I'd like to combine responses to Carl and Mark, as the posts overlap. - Carl, you should not regard your post as an interjection! I wish more people would join in these discussions, because I have no way of knowing if my failure to understand someone's reasoning is their fault or mine. By joining forces like this, we have a better chance of learning ... and that of course is the argument you have advanced in defence of Mark's concept of "the whole church". I can identify with that, but still not with the claim that "only the whole church knows the truth". Put all the churches together, and you will get a multitude of versions. I still say nobody "knows" except God, if he is there. Interesting that both you and George consider Mark to be a mystic, and Mark is surprised. I don't see how anyone can take the leap of faith in any of the established deities without embracing a degree of mysticism.
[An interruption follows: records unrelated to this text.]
Lemma first_unit u key : exists p points, code_points (u :: key) = (u :: p) :: points.
Proof. cbn [code_points]. repeat case_match; eauto. Qed.
Lemma ctrl_key key : k_ctrl (decodeKey key) = true -> types key = false.
Proof.
  unfold decodeKey. destruct (eqb key CTRL_C) eqn:E1; [apply (proj1 (eqb_eq _ _)) in E1; by subst|].
  destruct (eqb key ESC); [done|]. destruct (_ || _); [done|]. destruct key as [|u key]; [done|].
  destruct (first_unit u key) as (p & points & ->). destruct ((0 <? u) && (u <? 27)) eqn:E; [|done]. intros _.
  apply andb_true_iff in E as [E1' E2']. unfold types. rewrite E1'. cbn [andb]. apply negb_false_iff. lia.
Qed.
Lemma escape_key key : starts_with ESC key = true -> types key = false.
Proof. intros [t ->]%starts_with_iff. done. Qed.
Lemma text_key key :
  k_ctrl (decodeKey key) = false -> starts_with ESC key = false -> eqb key CR || eqb key LF = false -> key <> [] ->
  types key = true.
Proof.
  intros Hc He Hr Hn. destruct key as [|u key]; [done|]. unfold types. apply negb_true_iff, not_true_iff_false.
  intros [Hu1 Hu2]%andb_true_iff. unfold decodeKey in Hc.
  destruct (eqb (u :: key) CTRL_C); [done|]. destruct (eqb (u :: key) ESC) eqn:E2.
  { apply (proj1 (eqb_eq _ _)) in E2. rewrite E2 in He. vm_compute in He. discriminate. }
  rewrite Hr in Hc. destruct (first_unit u key) as (p & points & E). rewrite E in Hc. rewrite Hu1 in Hc. cbn [andb] in Hc.
  destruct (u <? 27) eqn:E3; [done|]. assert (u = 27) as -> by lia. apply not_true_iff_false in He. apply He.
  apply starts_with_iff. by exists key.
Qed.

(** What a key does to an open row. *)
Lemma key_edits state key b :
  state_ok state -> row_of state = Some (FieldMessage, b) ->
  match mapKey (decodeKey key) state with
  | None => edited b key = b
  | Some intent => forall next effects, reduce state intent = Ok (next, effects) ->
      row_of next = None \/ row_of next = Some (FieldMessage, edited b key)
  end.
Proof.
  intros Hok Hrow. unfold row_of in Hrow. destruct (os_input state) as [input|] eqn:Ei; [|done].
  injection Hrow as Hf Hb. destruct (so_exclusive _ Hok) as [Hm Hbusy]; [by rewrite Ei|].
  destruct (so_draft _ Hok input Ei) as [Hmax _]. rewrite Hf in Hmax.
  unfold mapKey. rewrite Hm, Ei. unfold inputKey. rewrite decodeKey_sequence.
  assert (types key = false -> edited b key = b) as Hstill by (intros E; unfold edited; by rewrite E).
  assert (row_of state = Some (FieldMessage, b)) as Hrow by (unfold row_of; rewrite Ei; cbn; by rewrite Hf, Hb).
  destruct (k_ctrl _) eqn:Ec.
  { apply ctrl_key, Hstill in Ec. unfold ctrl_intent. destruct (eqb _ _); [|exact Ec]. intros next effects [= <- _]. right. by rewrite Ec. }
  destruct (starts_with ESC key) eqn:Ee.
  { apply escape_key, Hstill in Ee. destruct (eqb key ESC); [|exact Ee]. intros next effects. cbn [reduce]. rewrite Ei. intros [= <- _]. by left. }
  destruct (eqb key CR || eqb key LF) eqn:Er.
  { assert (edited b key = b) as E.
    { apply Hstill. apply orb_true_iff in Er as [E|E]; apply (proj1 (eqb_eq _ _)) in E; by subst. }
    intros next effects. cbn [reduce]. rewrite Ei. destruct (is_some (os_modal state) || _ || _); [intros [= <- _]; right; by rewrite E|].
    destruct (submitRequest state input); intros [= <- _]; [by left|right; by rewrite E]. }
  destruct (eqb key DEL) eqn:Ed.
  { intros next effects. cbn [reduce]. rewrite Ei, Hm. cbn [is_some]. intros [= <- _]. right. unfold row_of, edited. cbn.
    rewrite Ed, Hf, Hb. by apply (proj1 (eqb_eq _ _)) in Ed as ->. }
  destruct (eqb key []) eqn:En; [apply (proj1 (eqb_eq _ _)) in En; apply Hstill; by subst|]. apply eqb_neq in En.
  pose proof (text_key key Ec Ee Er En) as Ht. intros next effects. cbn [reduce]. rewrite Ei, Hm. cbn [is_some]. cbv zeta.
  assert (edited b key = let text := b ++ paintable key in if MAX_PLAINTEXT_BYTES <? utf8Bytes text then b else text) as Hed
    by (unfold edited; by rewrite Ht, Ed).
  destruct (eqb (paintable key) []) eqn:Ep.
  { intros [= <- _]. right. rewrite Hrow, Hed. apply (proj1 (eqb_eq _ _)) in Ep. rewrite Ep, app_nil_r. cbv zeta. by destruct (_ <? _). }
  rewrite Hmax, Hb. change (inputMaxBytes FieldMessage) with MAX_PLAINTEXT_BYTES. rewrite Hed. cbv zeta.
  destruct (_ <? _); intros [= <- _]; right; [exact Hrow|]. unfold row_of. cbn. by rewrite Hf.
Qed.
(** A row for a message opens empty. *)
Lemma row_opens state intent next effects b :
  row_of state = None -> reduce state intent = Ok (next, effects) -> row_of next = Some (FieldMessage, b) -> b = [].
Proof.
  unfold row_of. destruct (os_input state) as [input|] eqn:Ei; [done|]. intros _ Hr Hn.
  assert (os_input next = None -> b = []) as Hnone by (intros E; by rewrite E in Hn).
  destruct intent as [pane|index|id|request| | | |field|text| | | |]; cbn [reduce] in Hr; rewrite ?Ei in Hr;
    repeat match type of Hr with
    | context [match ?x with _ => _ end] => lazymatch x with initialBuffer _ _ => fail | _ => destruct x eqn:? end
    end;
    try (injection Hr as <- _; apply Hnone; exact Ei).
  unfold initialBuffer in Hr. destruct (activeProfile state) as [profile|].
  - destruct field; cbn [res_map] in Hr.
    all: try (injection Hr as <- _; injection Hn as ?; by subst); try (injection Hr as <- _; by injection Hn).
    destruct (cardInstant _); [|discriminate Hr]. injection Hr as <- _. by injection Hn.
  - injection Hr as <- _. by injection Hn.
Qed.

Ltac split_hypothesis E :=
  repeat match type of E with
  | context [match ?x with _ => _ end] => lazymatch x with context [match _ with _ => _ end] => fail | _ => destruct x end
  end.
(** A row keeps what it asks for. *)
Lemma row_field_kept st key intent next effects f b f' b' :
  state_ok st -> row_of st = Some (f, b) -> mapKey (decodeKey key) st = Some intent ->
  reduce st intent = Ok (next, effects) -> row_of next = Some (f', b') -> f = f'.
Proof.
  unfold row_of. destruct (os_input st) as [input|] eqn:Ei; [|done]. intros Hok Hst Hk Hr Hn. injection Hst as <- _.
  destruct (so_exclusive _ Hok) as [Hm _]; [by rewrite Ei|]. unfold mapKey in Hk. rewrite Hm, Ei in Hk.
  unfold inputKey, ctrl_intent in Hk. assert (os_input next = Some input -> in_field input = f') as Hsame by (intros E; rewrite E in Hn; by injection Hn).
  split_hypothesis Hk; try discriminate Hk; injection Hk as <-; cbn [reduce] in Hr; rewrite ?Ei, ?Hm in Hr; cbv zeta in Hr;
    split_hypothesis Hr; try discriminate Hr; injection Hr as <- _;
    try (exact (Hsame Ei)); try discriminate Hn; cbn in Hn; by injection Hn.
Qed.

(** Where a message comes from: no key of a pane runs [send]; only Enter in an open row of a
    message does, and it sends the row's text to the selected contact. *)
Definition is_send (r : CliRequest) : bool := match r with ReqSend _ _ _ _ => true | _ => false end.
Definition sends (effects : list Effect) : bool := match effects with RunCli r :: _ => is_send r | _ => false end.
Lemma pane_sends_nothing key state r : paneKeyIntent key state = Some (Run r) -> is_send r = false.
Proof. unfold paneKeyIntent, setupStepIntent. cbv zeta. intros E. split_hypothesis E; try discriminate E; by injection E as <-. Qed.
Lemma mapKey_run key state r : mapKey key state = Some (Run r) -> is_send r = false.
Proof.
  unfold mapKey, modalIntent, inputKey, ctrl_intent. cbv zeta. intros E.
  destruct (os_modal state); [split_hypothesis E; discriminate E|]. destruct (os_input state); [split_hypothesis E; discriminate E|].
  destruct (paneKeyIntent key state) eqn:Ep; split_hypothesis E; try discriminate E. injection E as ->. by eapply pane_sends_nothing.
Qed.
Lemma mapKey_submit key state : mapKey (decodeKey key) state = Some InputSubmit -> key = CR \/ key = LF.
Proof.
  unfold mapKey, modalIntent, inputKey, ctrl_intent, paneKeyIntent, setupStepIntent. cbv zeta. rewrite decodeKey_sequence.
  intros E. destruct (os_modal state); [split_hypothesis E; discriminate E|].
  destruct (os_input state); [|split_hypothesis E; discriminate E].
  destruct (k_ctrl _); [split_hypothesis E; discriminate E|]. destruct (starts_with ESC key); [split_hypothesis E; discriminate E|].
  destruct (eqb key CR || eqb key LF) eqn:Er; [|split_hypothesis E; discriminate E].
  apply orb_true_iff in Er as [Er|Er]; apply (proj1 (eqb_eq _ _)) in Er; auto.
Qed.
Lemma submit_sends state input d to text id : submitRequest state input = Some (ReqSend d to text id) ->
  in_field input = FieldMessage /\ in_buffer input = text /\ id = None /\ os_selectedContactId state = Some to /\
  exists profile, activeProfile state = Some profile /\ pv_profileDir profile = d.
Proof.
  unfold submitRequest. destruct (activeProfile state) as [profile|]; [|done]. cbv zeta.
  destruct (in_field input); try discriminate; try (destruct (_ || _); discriminate); try (destruct (eqb _ _); discriminate).
  destruct (os_selectedContactId state) as [contact|]; [|done]. destruct (_ || _); [done|]. intros [= <- <- <- <-]. eauto 7.
Qed.
Lemma key_sends state key intent next d to text id effects :
  mapKey (decodeKey key) state = Some intent -> reduce state intent = Ok (next, RunCli (ReqSend d to text id) :: effects) ->
  (key = CR \/ key = LF) /\ row_of state = Some (FieldMessage, text) /\ row_of next = None /\ id = None /\
  os_selectedContactId state = Some to /\ exists profile, activeProfile state = Some profile /\ pv_profileDir profile = d.
Proof.
  intros Hk Hr. destruct intent; cbn [reduce] in Hr.
  4:{ apply mapKey_run in Hk. destruct (os_busy state); [discriminate Hr|]. by injection Hr as _ -> _. }
  all: try (by split_hypothesis Hr; discriminate Hr); try (by destruct (_ || _); [|destruct (initialBuffer _ _)]; discriminate Hr).
  apply mapKey_submit in Hk. split; [exact Hk|]. unfold row_of. destruct (os_input state) as [input|]; [|discriminate Hr].
  destruct (_ || _ || _); [discriminate Hr|]. destruct (submitRequest state input) as [request|] eqn:Es; [|discriminate Hr].
  injection Hr as <- -> _. apply submit_sends in Es as (Hf & Hb & Hid & Hto & Hp). cbn. by rewrite Hf, Hb.
Qed.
David Turell's panentheism seems to me to represent the furthest one can go by reason alone (see his latest posting). - I'm grateful, Mark, for your detailed response to my pre-sermon post, and agree with many of the points you make: 1) I wouldn't take the OT literally either (though it does provide useful illustrations), but I'd apply similar scepticism to the NT as well. 2) The interconnectedness of everything in the universe. 3) The comparative freedom of human beings. 4) Even your linking of sin with self chimes in with mine under Sermon Part 2 (the system God may have created, whereby survival and self-interest are interlinked, though our perspective on this is different). 5) The limitations of logic and science. In all these areas, I can travel along the same road with you, and I can even accept that God would not want to intervene, but the implications of this constitute the point at which you go one way, and I get stuck. You say: "It is a matter of faith that the universe is as it is and that God is all loving and almighty." I'm not sure what you mean by "faith that the universe is as it is", but "all loving and almighty" is clear, and it is the crux of the second stage of my great conundrum ... the first being whether God exists anyway. The details are contained within my sermon on your sermon.